Huit bandes criminelles ont-elles été vraiment détruites dans le gouvernement Kurti 2 100 jours ?

Le Premier ministre du pays, Albin Kurti, la justice et la lutte contre la criminalité et la corruption, les considèrent comme des réalisations majeures au cours des 100 premiers jours de travail. En fait, le lundi 2 août, tout est arrivé en nombre.
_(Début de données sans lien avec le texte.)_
(* ===== verification/DocStore.v ===== *)
(** * Document stores

    The storage primitives under the persistence adapter:
    [_put_document], [_get_document] and [_list_documents] of
    [adapters/persistence/json_document.py] (the abstract mixin) and of
    [adapters/persistence/sqlite.py] (a table). The class [DocStore] states what
    an adapter may rely on: every collection is a dict of documents, read back in
    key order. The SQLite table is an instance. [Json] is the parsed JSON
    document; the key order of SQLite ([BINARY]) is that of the keys' bytes. *)
From stdpp Require Import sorting.
From S2P Require Import Prelude PyDict PyList PyStr.

Definition by_key {X} (p q : string * X) : bool := String.leb p.1 q.1.

Section DocStore.
Context {Json : Type}.

Class DocStore (D : Type) := {
  put_document : string -> string -> Json -> M D string;
  get_document : string -> string -> M D (option Json);
  list_documents : string -> M D (list Json);
  ds_inv : D -> Prop;
  (** The documents of a collection, by key. *)
  ds_docs : D -> string -> dict string Json }.

Class DocStoreLaws (D : Type) `{DocStore D} := {
  put_spec : forall c k j s, ds_inv s ->
    exists s', put_document c k j s = (Ok k, s') /\ ds_inv s' /\
      forall c', ds_docs s' c' = if decide (c' = c) then py_sorted by_key (dict_set (ds_docs s c) k j) else ds_docs s c';
  get_spec : forall c k s, ds_inv s -> get_document c k s = (Ok (dict_get (ds_docs s c) k), s);
  list_spec : forall c s, ds_inv s -> list_documents c s = (Ok (dict_values (ds_docs s c)), s);
  docs_wf : forall c s, ds_inv s -> dict_wf (ds_docs s c) }.

(** ** Dicts sorted by key *)

Lemma dict_fun {X} (d : dict string X) k x y : dict_wf d -> (k, x) ∈ d -> (k, y) ∈ d -> x = y.
Proof. intros Hwf Hx Hy. apply (dict_get_in _ _ _ Hwf) in Hx, Hy. congruence. Qed.

Lemma by_key_sorted {X} (d d' : dict string X) : dict_wf d -> d ≡ₚ d' -> py_sorted by_key d = py_sorted by_key d'.
Proof.
  intros Hnd HP. apply py_sorted_ext; [| | |done].
  - intros x y. apply string_leb_total.
  - intros x y z. apply string_leb_trans.
  - intros [k x] [k' y] Hx Hy H1 H2. unfold by_key in *. simpl in *.
    assert (k = k') as <- by (by apply string_leb_antisym). f_equal. by eapply dict_fun.
Qed.

Lemma sorted_wf {X} (d : dict string X) : dict_wf d -> dict_wf (py_sorted by_key d).
Proof. intros Hwf. eapply dict_wf_perm; [|exact Hwf]. by rewrite py_sorted_perm. Qed.

Lemma sorted_get {X} (d : dict string X) k : dict_wf d -> dict_get (py_sorted by_key d) k = dict_get d k.
Proof. intros Hwf. apply dict_perm_get; [done|]. by rewrite py_sorted_perm. Qed.

Lemma sorted_idem {X} (d : dict string X) : dict_wf d -> py_sorted by_key (py_sorted by_key d) = py_sorted by_key d.
Proof. intros Hwf. apply by_key_sorted; [by apply sorted_wf|]. apply py_sorted_perm. Qed.

(** Writing a key in a sorted dict or in the dict it was sorted from. *)
Lemma sorted_set {X} (d : dict string X) k x : dict_wf d ->
  py_sorted by_key (dict_set (py_sorted by_key d) k x) = py_sorted by_key (dict_set d k x).
Proof.
  intros Hwf. apply by_key_sorted; [by apply dict_set_wf, sorted_wf|].
  destruct (dict_get d k) as [y|] eqn:E.
  - rewrite (dict_set_perm _ _ _ y), (dict_set_perm d _ _ y) by (by rewrite ?sorted_get).
    apply Permutation_skip. apply (Permutation_cons_inv (a:=(k, y))).
    rewrite !dict_del_perm by (by rewrite ?sorted_get). apply py_sorted_perm.
  - rewrite !dict_set_new by (by rewrite ?sorted_get). by rewrite py_sorted_perm.
Qed.
End DocStore.
Arguments DocStore : clear implicits.
Arguments DocStoreLaws : clear implicits.
Arguments DocStoreLaws Json D {_}.

(** ** The SQLite table

    [documents (collection, key, document)] with its primary key: a dict from
    (collection, key) in insertion order; [INSERT ... ON CONFLICT DO UPDATE]
    is [dict_set], [SELECT ... ORDER BY key] filters and sorts. *)
Module SqliteDocs.
Section SqliteDocs.
Context {Json : Type}.

Record SqliteDb := { documents : dict (string * string) Json }.

Definition _initialize : SqliteDb := {| documents := [] |}.

Definition _put_document (collection key : string) (document : Json) : M SqliteDb string :=
  do* modify (fun db => {| documents := dict_set (documents db) (collection, key) document |}) in ret key.

Definition _get_document (collection key : string) : M SqliteDb (option Json) :=
  gets (fun db => dict_get (documents db) (collection, key)).

(** [SELECT key, document ... WHERE collection = ? ORDER BY key] *)
Fixpoint rows_of (collection : string) (rows : dict (string * string) Json) : dict string Json :=
  match rows with
  | [] => []
  | (c, k, j) :: rows' => if decide (c = collection) then (k, j) :: rows_of collection rows' else rows_of collection rows'
  end.
Definition select (collection : string) (db : SqliteDb) : dict string Json :=
  py_sorted by_key (rows_of collection (documents db)).

Definition _list_documents (collection : string) : M SqliteDb (list Json) :=
  gets (fun db => dict_values (select collection db)).

(** [SELECT key ... WHERE collection = "artifact_refs" ORDER BY key] *)
Definition list_artifact_refs (db : SqliteDb) : list string := dict_keys (select "artifact_refs" db).

Lemma rows_get rows c k : dict_get (rows_of c rows) k = dict_get rows (c, k).
Proof.
  induction rows as [|[[c' k'] j] rows IH]; [done|]. rewrite dict_get_cons. simpl rows_of.
  destruct (decide (c' = c)) as [->|Hc].
  - rewrite dict_get_cons. destruct (decide (k = k')) as [->|Hk].
    + by rewrite decide_True.
    + rewrite (decide_False (P := (c, k) = (c, k'))) by congruence. apply IH.
  - rewrite decide_False by congruence. apply IH.
Qed.

Lemma rows_set rows c k j c' :
  rows_of c' (dict_set rows (c, k) j) = if decide (c' = c) then dict_set (rows_of c rows) k j else rows_of c' rows.
Proof.
  induction rows as [|[[c0 k0] j0] rows IH].
  - simpl. destruct (decide (c' = c)) as [->|Hc]; [by rewrite decide_True|by rewrite decide_False by congruence].
  - rewrite dict_set_cons. destruct (decide ((c, k) = (c0, k0))) as [[= <- <-]|Hne]; simpl rows_of.
    + destruct (decide (c' = c)) as [->|Hc]; [|by rewrite !decide_False by congruence].
      rewrite !decide_True by done. rewrite dict_set_cons. by rewrite decide_True.
    + rewrite IH. destruct (decide (c' = c)) as [->|Hc]; [|done].
      destruct (decide (c0 = c)) as [->|Hc0]; [|done]. rewrite dict_set_cons. by rewrite decide_False by congruence.
Qed.

Lemma rows_keys rows c k : k ∈ dict_keys (rows_of c rows) -> (c, k) ∈ dict_keys rows.
Proof.
  intros Hk. destruct (decide ((c, k) ∈ dict_keys rows)) as [?|Hno]; [done|exfalso].
  apply dict_get_None in Hno. rewrite <-rows_get in Hno. apply dict_get_None in Hno. done.
Qed.

Lemma rows_wf rows c : dict_wf rows -> dict_wf (rows_of c rows).
Proof.
  induction rows as [|[[c' k] j] rows IH]; simpl; [intros _; apply dict_empty_wf|]. intros [Hk Hwf]%dict_wf_cons.
  destruct (decide (c' = c)) as [->|Hc]; [|by apply IH]. apply dict_wf_cons. split; [|by apply IH].
  intros Hin. by apply Hk, rows_keys.
Qed.
End SqliteDocs.
End SqliteDocs.

#[export] Instance sqlite_docs {Json} : DocStore Json (SqliteDocs.SqliteDb (Json := Json)) := {
  put_document := SqliteDocs._put_document;
  get_document := SqliteDocs._get_document;
  list_documents := SqliteDocs._list_documents;
  ds_inv := fun db => dict_wf (SqliteDocs.documents db);
  ds_docs := fun db c => SqliteDocs.select c db }.

#[export] Instance sqlite_docs_laws {Json} : DocStoreLaws Json (SqliteDocs.SqliteDb (Json := Json)).
Proof.
  split; cbn; unfold SqliteDocs.select.
  - intros c k j s Hwf. eexists. split; [reflexivity|]. cbn. split; [by apply dict_set_wf|]. intros c'.
    rewrite SqliteDocs.rows_set. case_decide; [|done]. symmetry. by apply sorted_set, SqliteDocs.rows_wf.
  - intros c k s Hwf. rewrite sorted_get by (by apply SqliteDocs.rows_wf). by rewrite SqliteDocs.rows_get.
  - done.
  - intros c s Hwf. by apply sorted_wf, SqliteDocs.rows_wf.
Qed.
Pendant 100 jours 101 opérations de police, 221 raids, 933 personnes arrêtées, 7m [...]
En fait, le lundi 2 août, tout est arrivé en nombre.
Pendant 100 jours 101 opérations de police, 221 raids, 933 personnes arrêtées, 7 millions d'euros confisqués, 8 gangs criminels détruits”, a déclaré le chef du gouvernement à la session, où il a discuté de 100 jours de son gouvernement.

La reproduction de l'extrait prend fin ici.